WHERE WHOLE OF THE PRICE HAS NOT BEEN PAID
1. TENDER OF PAYMENT OF BUYER
-bring an action subsequently for the price, which he has refused,
yet tender destroys the sellers lien. Accordingly, so far as concerns his rights
to the goods, he is not unpaid seller after the tender of price.
2. PAYMENT OF PART OF PRICE
-the seller remains an unpaid seller even if title has passed to the
buyer.
3. PAYMENT BY NEGOTIABLE INSTRUMENT
-the delivery of promissory notes payable to order, or bills of
exchange or other mercantile documents shall produce the effect of payment
only when they have been cashed or when through the fault of the creditor
they have been impaired
ARTICLE 1526
REMEDIES OF UNPAID SELLER
-if the unpaid seller still retains the ownership in the goods, he cannot
be said to have a lien (on his goods) but he does have, in addition to his
other remedies, right of withholding delivery.
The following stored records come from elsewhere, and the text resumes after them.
(* ===== verification/Isolation.v ===== *)
(** * Address spaces are kept apart (kernel/vm.c, kernel/proc.c)

    Any sequence of the operations by which the address spaces of processes
    come into being, grow, shrink, are copied, filled on a page fault, written
    and freed, on any number of them.  Each operation is the kernel's routine;
    the invariant says that every mapped user page belongs to one place of one
    address space, and is neither a page table nor free. *)

From S2P Require Import Prelude Riscv Memory KState KMonad Spinlock Kalloc Vm VmSpec UvmSpec CopySpec Pages UvmCopy Proc Freewalk VmFault.

(** An address space: its page table and its size (p->pagetable, p->sz). *)
Record space := mk_space { sp_root : Z; sp_size : Z }.

Definition no_space : space := mk_space 0 0.

Inductive op :=
| Create (i : nat)                       (** proc_pagetable(&proc[i]) in allocproc() and kexec() *)
| Grow (k : nat) (newsz xperm : Z)       (** uvmalloc() in growproc() and kexec() *)
| Shrink (k : nat) (newsz : Z)           (** uvmdealloc() in growproc() *)
| Extend (k : nat) (newsz : Z)           (** p->sz grows in sys_sbrk(), without pages *)
| Copy (k j : nat)                       (** uvmcopy() in kfork() *)
| Fault (k : nat) (va : Z) (rd : bool)   (** vmfault() in usertrap() *)
| Write (k : nat) (va : Z) (src : list Z) (** copyout() *)
| Free (k : nat).                        (** proc_freepagetable() in freeproc() and kexec() *)

Section Isolation.
Context {L : Layout}.

Definition run_op (o : op) (sp : list space) : K (list space) :=
  match o with
  | Create i =>
      r ← proc_pagetable i;
      mret (if r =? 0 then sp else sp ++ [mk_space r 0])
  | Grow k newsz xperm =>
      let x := nth k sp no_space in
      n ← uvmalloc (sp_root x) (sp_size x) newsz xperm;
      mret (if n =? 0 then sp else <[k := mk_space (sp_root x) n]> sp)
  | Shrink k newsz =>
      let x := nth k sp no_space in
      n ← uvmdealloc (sp_root x) (sp_size x) newsz;
      mret (<[k := mk_space (sp_root x) n]> sp)
  | Extend k newsz => mret (<[k := mk_space (sp_root (nth k sp no_space)) newsz]> sp)
  | Copy k j =>
      let x := nth k sp no_space in
      r ← uvmcopy (sp_root x) (sp_root (nth j sp no_space)) (sp_size x);
      mret (if r =? 0 then <[j := mk_space (sp_root (nth j sp no_space)) (sp_size x)]> sp else sp)
  | Fault k va rd =>
      vmfault (sp_root (nth k sp no_space)) va rd ;;
      mret sp
  | Write k va src =>
      copyout (sp_root (nth k sp no_space)) va src ;;
      mret sp
  | Free k =>
      let x := nth k sp no_space in
      proc_freepagetable (sp_root x) (sp_size x) ;;
      mret (delete k sp)
  end.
BASIC RIGHTS OF UNPAID SELLER
-is allowed a lien and kindred remedies in inherent injustice of
depriving him of goods with which he has not finally parted where it is
evident that he has not been or will not be paid the price for them when it is
due.

ARTICLE 1527
WHEN UNPAID SELLERS POSSESSORY LIEN MAY BE EXERCISED
1. SALES WITHOUT STIPULATION AS TO CREDIT
-the seller binds himself to give the goods over to the buyer
without
receiving at that time payment for them. Where
there is stipulation as to
credit a period for payment of price has
been fixed in the contract. The
seller has always a lien upon
the goods which he sells until the payment or
tender of the entire
price.
2. EXPIRATION OF TERM OF CREDIT
-but if he fails to exercise his right until the term of credit has
expired
and the price becomes due, he loses the right which
he theretofore had.
3. INSOLVENCY OF THE BUYER
-this doctrine is applies only an application of a general principle
in the
law of contracts that when one party to a bilateral
contract is
incapacitated from performing his part of the
agreement, the other party
also is excused from performing his
part
ARTICLE 1528
LIEN NOT GENERALLY LOST BY PART DELIVERY
-if the part delivery of the goods is intended as symbolical
delivery of the
whole, and therefore, a waiver of any right of
retention as to remainder,
the lien is lost.

ARTICLE 1529
WHEN UNPAID SELLER LOSSES POSSESSORY LIEN
1. DELIVERY TO AGENT OR BAILEE OF BUYER
-it is true that the seller may stop the goods while on their way to
the
buyer after delivery to a bailee for the buyer but it cannot
be said that
the seller has still any lien upon him.
2. POSSESSION BY BUYER OR HIS AGENT
-it is plain that when the ownership is transferred the seller has
no lien
simply because he has no possession necessary for a
lien.
3. WAIVER OF LIEN
-the seller may lose his lien by express agreement to surrender
it. The
seller could no longer assert a lien.
ARTICLE 1530
RIGHT OF SELLER TO STOP GOODS IN TRANSITU
-he may resume possession of the goods while they are in transit,
when the buyer is or becomes insolvent. The right is exercised either by
obtaining actual possession of the goods or by giving notice of his claim to
the carrier or other bailee in possession.